URL Filtering vs Content Filtering
In this post, we shall discuss about comparison of URL filtering and Content filtering. Both the terms are interrelated, however differ in flavor of how they protect and assets they protect. SO, lets understand them in more detail –
URL Filtering :
URL filtering limits access to specific URLs by comparing address of sites that users are attempting to visit against a database of either permitted or blocked sites. The purpose of URL filtering is to prevent employees from accessing sites that may interfere with the operation of the business – such as sites not related to work, sites with objectionable or illegal content, or sites associated with phishing attempts.
While unfettered web access is useful for employees and can make them more productive, it can also expose organizations to a wide range of security risks, such as propagation of threats, data loss or seizure, or legal issues.
How URL Filtering works?
URL filtering matches all web traffic against a defined database, and then permits or denies access to a site based on whether it is found in the database. A URL filtering database will assign cataloged websites a URL category, or group. It will also define the conditions of access to that URL. For example, an address could be:
- Blocked: Defined on a site by site basis.
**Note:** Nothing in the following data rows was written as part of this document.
(** [update_config]: each recognised key present in [new_config]
    overwrites its field; nothing is checked. *)
Definition update_config (new_config : gmap string Z)
    (s : EnhancedSimulation) : EnhancedSimulation * list event :=
  let c0 := battery_config s in
  let c1 := match new_config !! "warning_threshold" with
            | Some v => mkBatteryConfig v (critical_threshold c0)
                          (charging_threshold c0) (check_interval c0)
            | None => c0
            end in
  let c2 := match new_config !! "critical_threshold" with
            | Some v => mkBatteryConfig (warning_threshold c1) v
                          (charging_threshold c1) (check_interval c1)
            | None => c1
            end in
  let c3 := match new_config !! "charging_threshold" with
            | Some v => mkBatteryConfig (warning_threshold c2)
                          (critical_threshold c2) v (check_interval c2)
            | None => c2
            end in
  let c4 := match new_config !! "check_interval" with
            | Some v => mkBatteryConfig (warning_threshold c3)
                          (critical_threshold c3) (charging_threshold c3) v
            | None => c3
            end in
  let writes (k : string) : list event :=
    match new_config !! k with
    | Some _ => [Write BatteryConfigField]
    | None => []
    end in
  (set_battery_config c4 s,
   [Acquire] ++ writes "warning_threshold" ++ writes "critical_threshold"
     ++ writes "charging_threshold" ++ writes "check_interval"
     ++ [Release]).

(** [reset_charging_spot_status]. *)
Definition reset_charging_spot_status (s : EnhancedSimulation)
    : EnhancedSimulation * list event :=
  (set_charging_spot_position None (set_charging_spot_found false s),
   [Acquire; Write ChargingSpotFound; Write ChargingSpotPosition; Release]).

(** ** Starting and stopping the monitor *)

(** What a method hands back to its caller: [True]/[False], or [None]
    when the body ends without a [return] statement. *)
Inductive retval :=
| PyBool (b : bool)
| PyNone.

Definition BatteryMonitor : Thread :=
  {| thread_name := "BatteryMonitor"; daemon := true |}.

(** [start_monitoring]. *)
Definition start_monitoring (s : EnhancedSimulation)
    : retval * EnhancedSimulation * list event :=
  if is_monitoring s then (PyBool false, s, [])
  else
    (PyBool true,
     set_monitor_thread (Some BatteryMonitor) (set_is_monitoring true s),
     [StartThread]).

(** [stop_monitoring]; [alive] is the answer of
    [self.monitor_thread.is_alive()]. *)
Definition stop_monitoring (alive : bool) (s : EnhancedSimulation)
    : retval * EnhancedSimulation * list event :=
  let s' := set_is_monitoring false s in
  (PyNone, s',
   match monitor_thread s' with
   | Some _ => if alive then [JoinThread 2000] else []
   | None => []
   end).

(** [cleanup]. *)
Definition cleanup (alive : bool) (s : EnhancedSimulation)
    : retval * EnhancedSimulation * list event :=
  let '(_, s', evs) := stop_monitoring alive s in (PyNone, s', evs).

(** ** Reading and classifying the battery level *)

(** What [self.tello.get_battery()] does when called. *)
Inductive battery_read :=
| ReadRaises
| ReadValue (battery : option Z).

(** [_get_battery_level]. *)
Definition _get_battery_level (s : EnhancedSimulation) (r : battery_read)
    : option Z :=
  if has_get_battery (tello s) then
    match r with
    | ReadValue (Some battery) =>
        if (0 <=? battery) && (battery <=? 100) then Some battery else None
    | ReadValue None => None
    | ReadRaises => None
    end
  else None.

(** The [if]/[elif] chain of [_process_battery_level] that computes
    [new_status]. *)
Definition new_status (c : BatteryConfig) (battery_level : Z)
    : BatteryStatus :=
  if battery_level <=? charging_threshold c then CRITICAL
  else if battery_level <=? critical_threshold c then CRITICAL
  else if battery_level <=? warning_threshold c then WARNING
  else NORMAL.

(** ** Marker detection and approach *)

(** What reading [frame_reader.frame] gives. *)
Inductive fetch :=
| FetchRaises
| Fetched (frame : option nat).

(** What the end of one iteration of the loop over the markers gives:
    [ids[i][0]] and the log line, which come after the two field
    writes, complete with the id of the marker or raise. An exception
    raised before the writes of an iteration leaves the object as one
    raised at the end of the iteration before it does, and as
    [DetectRaises] does when there is no iteration before it. *)
Inductive lookup :=
| Id (marker_id : Z)
| LookupRaises.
This can apply to distracting sites, like social media or local news, or sites known to host various forms of malware.
- Allowed: SaaS websites, relevant to the organization and its workflow.
- Attached to defined IT policies: Visits to a particular website could be logged and organized, so that IT can see who visits certain sites, and at what time.
- Blocked or allowed URL categories: When actions are determined not on a site-by-site basis, but rather by the category encompassing multiple sites. This could include categories for malware or phishing sites, innocent but distracting sites, or questionable sites.
The databases used by URL filters can be stored on premises, live in the cloud, or both, depending on the needs of the system. Local lookups will help reduce latency between the user and the filter, if sites are frequently visited.
A cloud database, on the other hand, can be relied upon to maintain an up-to-date catalog of all known sites.
In a hybrid solution, devices can adapt to unique traffic patterns, and use known users’ traffic to store more recently accessed URLs in an on-device cache, reducing latency. When needed, a master database stored in the cloud can be queried when the site isn’t found in the local cache.
Ideally, sites are classified automatically. URL filtering systems can use machine learning and other techniques to correctly categorize sites, or flag sites for manual categorization if necessary. Algorithms can also help URL filtering systems classify related sites automatically – for example, sites on the same domain or related domains, or sites with similar content in different languages.
Content filtering is the use of a program to screen and/or exclude access to web pages or email deemed objectionable. Content filtering is used by corporations as part of their firewalls, and also by home computer owners. Content filtering works by specifying content patterns – such as text strings or objects within images – that, if matched, indicate undesirable content that is to be screened out. A content filter will then block access to this content.
Content filters are often part of Internet firewalls, but can be implemented as either hardware or software. In such usage, content filtering is serving a security purpose – but content filtering is also used to implement company policies related to information system usage. For example, it’s common to filter social-networking sites unrelated to work.
Objectionable, inappropriate, or illegal content creates risk for organizations. For example:
- Allowing pornographic content into the workplace can put a company at risk for sexual harassment claims, or otherwise create a hostile or demeaning work environment.
- Spam sites can lead to malware or other malicious software being installed onto work computers.
- Hate sites or sites with violent content can compromise employee safety and also reflect poorly on the company as a whole.
- Social networking sites can reduce productivity and distract employees from routine tasks.
Content filtering helps to mitigate these risks by making such content difficult to access in the workplace, and by demonstrating the company’s intolerance for inappropriate, illegal, or objectionable content in general.
To be effective, content filtering has to be deployed across all content channels. The most common channels include:
- Web: The screening of Web sites or pages, as well bookmarks and other web traffic.
- Email: Screening of email for a variety of spam, malware and other undesired or malicious content. This is usually done by scanning the subject line of the emails forwarded through the filtering system. When a message is received that fills the relevant criteria, the message will be placed in the recipient’s junk folder. In some cases, it will even be sent back to the sender as undeliverable.
- Executables: The screening of executable files that may install malicious software without warning.
The motive is often to stop access to content that the user or administrator might determine is objectionable. Some of the restrictions can be applied at all levels: a national government can attempt to apply them nationwide, or an ISP can apply the filtering to its clients, even an employer to its personnel or a school to the student-body. There are no limitations to the scope of email filtering, and it can often be a strong step towards providing security to any and all users accessing the web.
Difference between URL Filtering and Content Filtering:
The two are complementary. Together, URL blocking and content filtering offer a more complete Internet access control solution for the customer. The majority of undesirable traffic is killed quickly and efficiently by URL blocking on the outbound path. The rest is caught on the return path. The customer also has the flexibility to allow access to a site but selectively block certain content from that site.